Material for the task =>
++++++++++

(** X14: when the output path contains [.json], the solver returns and the
    output path can be written, the CSV path is a different path.  If it
    can be written too, the command succeeds and leaves the JSON object at
    the output path and the CSV table, with the same keys and one row, at
    the CSV path, and echoes the two paths.  If it cannot (its directory is
    missing, say), the command raises [OSError] after the JSON object was
    written and the first line echoed. *)
Theorem design_keeps_both (a : Args) (w : World) (summary : Dict) :
  design_summary (config_of_args a) = inr summary ->
  contains ".json" (output a) = true ->
  writable w (output a) = true ->
  csv_path (output a) <> output a /\
  (writable w (csv_path (output a)) = true ->
   let w' := snd (design design_summary a w) in
   fst (design design_summary a w) = ret tt /\
   files w' !! output a = Some (JsonObject summary) /\
   files w' !! csv_path (output a)
   = Some (CsvTable (keys summary) [values summary]) /\
   stdout w'
   = stdout w ++ [String.append "Design written to " (output a);
                  String.append "CSV written to " (csv_path (output a))]) /\
  (writable w (csv_path (output a)) = false ->
   design design_summary a w
   = (raise (OSError (csv_path (output a))),
      {| files := <[output a := JsonObject summary]> (files w);
         stdout := stdout w
                   ++ [String.append "Design written to " (output a)] |})).
Proof.
  intros Hs Hc Hw1.
  assert (Hne : csv_path (output a) <> output a)
    by (apply csv_path_changes; exact Hc).
  split; [exact Hne|]. split.
  - intros Hw2 w'. subst w'.
    rewrite (design_files design_summary a w summary Hs Hw1 Hw2).
    cbn [fst snd files stdout].
    split; [reflexivity|]. split; [|split].
    + rewrite lookup_insert_ne by exact Hne. apply lookup_insert_eq.
    + apply lookup_insert_eq.
    + rewrite <- app_assoc. reflexivity.
  - intros Hw2.
    exact (design_csv_not_writable a w summary Hs Hne Hw1 Hw2).
Qed.

(** X15: the command touches no path other than the output path and the
    CSV path, and when the solver raises it writes and echoes nothing: the
    exception leaves the world as it was. *)
Theorem design_frame (a : Args) (w : World) :
  (forall path,
     path <> output a -> path <> csv_path (output a) ->
     files (snd (design design_summary a w)) !! path = files w !! path) /\
  (forall e,
     design_summary (config_of_args a) = inl e ->
     design design_summary a w = (raise e, w)).
Proof.
  split.
  - intros path H1 H2. unfold design, write_file.
    destruct (design_summary (config_of_args a)) as [e|summary]; [reflexivity|].
    destruct (writable w (output a)); [|reflexivity]. cbn [ret].
    destruct (writable _ (csv_path (output a))); simpl;
      rewrite ?lookup_insert_ne by congruence; reflexivity.
  - intros e He. apply design_failure. exact He.
Qed.

End CsvPathFacts.

Lemma design_keeps_both_witness :
  exists summary,
    Cli.csv_path "summary.json" <> "summary.json"%string /\
    (Cli.writable Cli.empty_world (Cli.csv_path "summary.json") = true ->
     let w' := snd (Cli.design Py.sample_design_summary (Cli.default_args 50)
                      Cli.empty_world) in
     fst (Cli.design Py.sample_design_summary (Cli.default_args 50)
            Cli.empty_world) = Py.ret tt /\
     Cli.files w' !! "summary.json"%string = Some (Cli.JsonObject summary) /\
     Cli.files w' !! Cli.csv_path "summary.json"
     = Some (Cli.CsvTable (Py.keys summary) [Py.values summary]) /\
     Cli.stdout w'
     = [] ++ [String.append "Design written to " "summary.json";
              String.append "CSV written to " (Cli.csv_path "summary.json")]) /\
    (Cli.writable Cli.empty_world (Cli.csv_path "summary.json") = false ->
     Cli.design Py.sample_design_summary (Cli.default_args 50) Cli.empty_world
     = (Py.raise (Py.OSError (Cli.csv_path "summary.json")),
        {| Cli.files := <["summary.json"%string := Cli.JsonObject summary]> ∅;
           Cli.stdout := [] ++ [String.append "Design written to "
                                  "summary.json"] |})).
Proof.
  eexists.
  apply (design_keeps_both Py.sample_design_summary (Cli.default_args 50)
           Cli.empty_world);
    vm_compute; reflexivity.
Defined.

(** The run the missing directory breaks: [--output runs.json/summary.json]
    where [runs.json] exists and [runs.csv] does not. *)
Example design_missing_csv_directory :
  exists summary,
    Cli.design Py.sample_design_summary
      {| Cli.wattage := 50; Cli.air_density := 1.225; Cli.wind_speed := 6.0;
         Cli.radius := 0.5; Cli.blades := 3; Cli.generator := "brushless";
         Cli.output := "runs.json/summary.json" |}
      {| Cli.files := {["runs.csv/summary.csv"%string := Cli.NotWritable]};
         Cli.stdout := [] |}
    = (Py.raise (Py.OSError "runs.csv/summary.csv"),
       {| Cli.files :=
            <["runs.json/summary.json"%string := Cli.JsonObject summary]>
              {["runs.csv/summary.csv"%string := Cli.NotWritable]};
          Cli.stdout := ["Design written to runs.json/summary.json"%string] |}).
Proof. eexists. vm_compute. reflexivity. Qed.

(** ** gui.py: which dialog [generate] shows *)

Section GuiMore.
Import WindCalc Py Gui.

Variable py_float : string -> Outcome Q.
Variable py_int : string -> Outcome Z.
Variable str : Exception -> string.
Variable json_dumps : Dict -> string.

(** X16: the texts are parsed in the order wattage, air density, wind
    speed, radius, blades; the first one that fails to parse decides the
    failure dialog, whatever the later texts hold and whatever the solver
    would do. *)
Theorem generate_first_error (f : Form) (e : Exception) :
  py_float (wattage f) = inl e \/
  (exists w, py_float (wattage f) = inr w /\
     (py_float (air_density f) = inl e \/
      exists rho, py_float (air_density f) = inr rho /\
        (py_float (wind_speed f) = inl e \/
         exists v, py_float (wind_speed f) = inr v /\
           (py_float (radius f) = inl e \/
            exists r, py_float (radius f) = inr r /\
                      py_int (blades f) = inl e)))) ->
  forall design_summary : TurbineConfig -> Outcome Dict,
    generate py_float py_int str json_dumps design_summary f
    = critical "Error" (str e).
Proof.
  intros H design_summary. unfold generate, build_config.
  destruct H as [H | (w & Hw & [H | (rho & Hrho & [H | (v & Hv & [H | (r & Hr & H)])])])].
  - rewrite H. reflexivity.
  - rewrite Hw, H. reflexivity.
  - rewrite Hw, Hrho, H. reflexivity.
  - rewrite Hw, Hrho, Hv, H. reflexivity.
  - rewrite Hw, Hrho, Hv, Hr, H. reflexivity.
Qed.

Variable design_summary : TurbineConfig -> Outcome Dict.

(** X17: the dialog tells what happened: a summary dialog is only shown
    when all five texts parsed and the solver returned, and then shows the
    summary of the configuration built from the form; a failure dialog
    always carries the text of the exception that was raised. *)
Theorem generate_dialog_inv (f : Form) :
  (forall heading text,
     generate py_float py_int str json_dumps design_summary f
     = information heading text ->
     heading = "Design Summary"%string /\
     exists cfg summary,
       build_config py_float py_int f = inr cfg /\
       design_summary cfg = inr summary /\
       text = json_dumps summary) /\
  (forall heading text,
     generate py_float py_int str json_dumps design_summary f
     = critical heading text ->
     heading = "Error"%string /\
     exists e, text = str e /\
       (build_config py_float py_int f = inl e \/
        exists cfg, build_config py_float py_int f = inr cfg /\
                    design_summary cfg = inl e)).
Proof.
  unfold generate.
  destruct (build_config py_float py_int f) as [e|cfg] eqn:Hb; simpl.
  - split; intros heading text H; inversion H; subst.
    split; [reflexivity|]. exists e. split; [reflexivity | left; reflexivity].
  - destruct (design_summary cfg) as [e|summary] eqn:Hs.
    + split; intros heading text H; inversion H; subst.
      split; [reflexivity|]. exists e. split; [reflexivity|].
      right. exists cfg. split; [reflexivity | exact Hs].
    + split; intros heading text H; inversion H; subst.
      split; [reflexivity|]. exists cfg, summary. repeat split. exact Hs.
Qed.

++++++++++

Letter for letter, copy all of the entries above.

Answer to the exercise =>
(** X14: when the output path contains [.json], the solver returns and the
    output path can be written, the CSV path is a different path.  If it
    can be written too, the command succeeds and leaves the JSON object at
    the output path and the CSV table, with the same keys and one row, at
    the CSV path, and echoes the two paths.  If it cannot (its directory is
    missing, say), the command raises [OSError] after the JSON object was
    written and the first line echoed. *)
Theorem design_keeps_both (a : Args) (w : World) (summary : Dict) :
  design_summary (config_of_args a) = inr summary ->
  contains ".json" (output a) = true ->
  writable w (output a) = true ->
  csv_path (output a) <> output a /\
  (writable w (csv_path (output a)) = true ->
   let w' := snd (design design_summary a w) in
   fst (design design_summary a w) = ret tt /\
   files w' !! output a = Some (JsonObject summary) /\
   files w' !! csv_path (output a)
   = Some (CsvTable (keys summary) [values summary]) /\
   stdout w'
   = stdout w ++ [String.append "Design written to " (output a);
                  String.append "CSV written to " (csv_path (output a))]) /\
  (writable w (csv_path (output a)) = false ->
   design design_summary a w
   = (raise (OSError (csv_path (output a))),
      {| files := <[output a := JsonObject summary]> (files w);
         stdout := stdout w
                   ++ [String.append "Design written to " (output a)] |})).
Proof.
  intros Hs Hc Hw1.
  assert (Hne : csv_path (output a) <> output a)
    by (apply csv_path_changes; exact Hc).
  split; [exact Hne|]. split.
  - intros Hw2 w'. subst w'.
    rewrite (design_files design_summary a w summary Hs Hw1 Hw2).
    cbn [fst snd files stdout].
    split; [reflexivity|]. split; [|split].
    + rewrite lookup_insert_ne by exact Hne. apply lookup_insert_eq.
    + apply lookup_insert_eq.
    + rewrite <- app_assoc. reflexivity.
  - intros Hw2.
    exact (design_csv_not_writable a w summary Hs Hne Hw1 Hw2).
Qed.

(** X15: the command touches no path other than the output path and the
    CSV path, and when the solver raises it writes and echoes nothing: the
    exception leaves the world as it was. *)
Theorem design_frame (a : Args) (w : World) :
  (forall path,
     path <> output a -> path <> csv_path (output a) ->
     files (snd (design design_summary a w)) !! path = files w !! path) /\
  (forall e,
     design_summary (config_of_args a) = inl e ->
     design design_summary a w = (raise e, w)).
Proof.
  split.
  - intros path H1 H2. unfold design, write_file.
    destruct (design_summary (config_of_args a)) as [e|summary]; [reflexivity|].
    destruct (writable w (output a)); [|reflexivity]. cbn [ret].
    destruct (writable _ (csv_path (output a))); simpl;
      rewrite ?lookup_insert_ne by congruence; reflexivity.
  - intros e He. apply design_failure. exact He.
Qed.

End CsvPathFacts.

Lemma design_keeps_both_witness :
  exists summary,
    Cli.csv_path "summary.json" <> "summary.json"%string /\
    (Cli.writable Cli.empty_world (Cli.csv_path "summary.json") = true ->
     let w' := snd (Cli.design Py.sample_design_summary (Cli.default_args 50)
                      Cli.empty_world) in
     fst (Cli.design Py.sample_design_summary (Cli.default_args 50)
            Cli.empty_world) = Py.ret tt /\
     Cli.files w' !! "summary.json"%string = Some (Cli.JsonObject summary) /\
     Cli.files w' !! Cli.csv_path "summary.json"
     = Some (Cli.CsvTable (Py.keys summary) [Py.values summary]) /\
     Cli.stdout w'
     = [] ++ [String.append "Design written to " "summary.json";
              String.append "CSV written to " (Cli.csv_path "summary.json")]) /\
    (Cli.writable Cli.empty_world (Cli.csv_path "summary.json") = false ->
     Cli.design Py.sample_design_summary (Cli.default_args 50) Cli.empty_world
     = (Py.raise (Py.OSError (Cli.csv_path "summary.json")),
        {| Cli.files := <["summary.json"%string := Cli.JsonObject summary]> ∅;
           Cli.stdout := [] ++ [String.append "Design written to "
                                  "summary.json"] |})).
Proof.
  eexists.
  apply (design_keeps_both Py.sample_design_summary (Cli.default_args 50)
           Cli.empty_world);
    vm_compute; reflexivity.
Defined.

(** The run the missing directory breaks: [--output runs.json/summary.json]
    where [runs.json] exists and [runs.csv] does not. *)
Example design_missing_csv_directory :
  exists summary,
    Cli.design Py.sample_design_summary
      {| Cli.wattage := 50; Cli.air_density := 1.225; Cli.wind_speed := 6.0;
         Cli.radius := 0.5; Cli.blades := 3; Cli.generator := "brushless";
         Cli.output := "runs.json/summary.json" |}
      {| Cli.files := {["runs.csv/summary.csv"%string := Cli.NotWritable]};
         Cli.stdout := [] |}
    = (Py.raise (Py.OSError "runs.csv/summary.csv"),
       {| Cli.files :=
            <["runs.json/summary.json"%string := Cli.JsonObject summary]>
              {["runs.csv/summary.csv"%string := Cli.NotWritable]};
          Cli.stdout := ["Design written to runs.json/summary.json"%string] |}).
Proof. eexists. vm_compute. reflexivity. Qed.

(** ** gui.py: which dialog [generate] shows *)

Section GuiMore.
Import WindCalc Py Gui.

Variable py_float : string -> Outcome Q.
Variable py_int : string -> Outcome Z.
Variable str : Exception -> string.
Variable json_dumps : Dict -> string.

(** X16: the texts are parsed in the order wattage, air density, wind
    speed, radius, blades; the first one that fails to parse decides the
    failure dialog, whatever the later texts hold and whatever the solver
    would do. *)
Theorem generate_first_error (f : Form) (e : Exception) :
  py_float (wattage f) = inl e \/
  (exists w, py_float (wattage f) = inr w /\
     (py_float (air_density f) = inl e \/
      exists rho, py_float (air_density f) = inr rho /\
        (py_float (wind_speed f) = inl e \/
         exists v, py_float (wind_speed f) = inr v /\
           (py_float (radius f) = inl e \/
            exists r, py_float (radius f) = inr r /\
                      py_int (blades f) = inl e)))) ->
  forall design_summary : TurbineConfig -> Outcome Dict,
    generate py_float py_int str json_dumps design_summary f
    = critical "Error" (str e).
Proof.
  intros H design_summary. unfold generate, build_config.
  destruct H as [H | (w & Hw & [H | (rho & Hrho & [H | (v & Hv & [H | (r & Hr & H)])])])].
  - rewrite H. reflexivity.
  - rewrite Hw, H. reflexivity.
  - rewrite Hw, Hrho, H. reflexivity.
  - rewrite Hw, Hrho, Hv, H. reflexivity.
  - rewrite Hw, Hrho, Hv, Hr, H. reflexivity.
Qed.

Variable design_summary : TurbineConfig -> Outcome Dict.

(** X17: the dialog tells what happened: a summary dialog is only shown
    when all five texts parsed and the solver returned, and then shows the
    summary of the configuration built from the form; a failure dialog
    always carries the text of the exception that was raised. *)
Theorem generate_dialog_inv (f : Form) :
  (forall heading text,
     generate py_float py_int str json_dumps design_summary f
     = information heading text ->
     heading = "Design Summary"%string /\
     exists cfg summary,
       build_config py_float py_int f = inr cfg /\
       design_summary cfg = inr summary /\
       text = json_dumps summary) /\
  (forall heading text,
     generate py_float py_int str json_dumps design_summary f
     = critical heading text ->
     heading = "Error"%string /\
     exists e, text = str e /\
       (build_config py_float py_int f = inl e \/
        exists cfg, build_config py_float py_int f = inr cfg /\
                    design_summary cfg = inl e)).
Proof.
  unfold generate.
  destruct (build_config py_float py_int f) as [e|cfg] eqn:Hb; simpl.
  - split; intros heading text H; inversion H; subst.
    split; [reflexivity|]. exists e. split; [reflexivity | left; reflexivity].
  - destruct (design_summary cfg) as [e|summary] eqn:Hs.
    + split; intros heading text H; inversion H; subst.
      split; [reflexivity|]. exists e. split; [reflexivity|].
      right. exists cfg. split; [reflexivity | exact Hs].
    + split; intros heading text H; inversion H; subst.
      split; [reflexivity|]. exists cfg, summary. repeat split. exact Hs.
Qed.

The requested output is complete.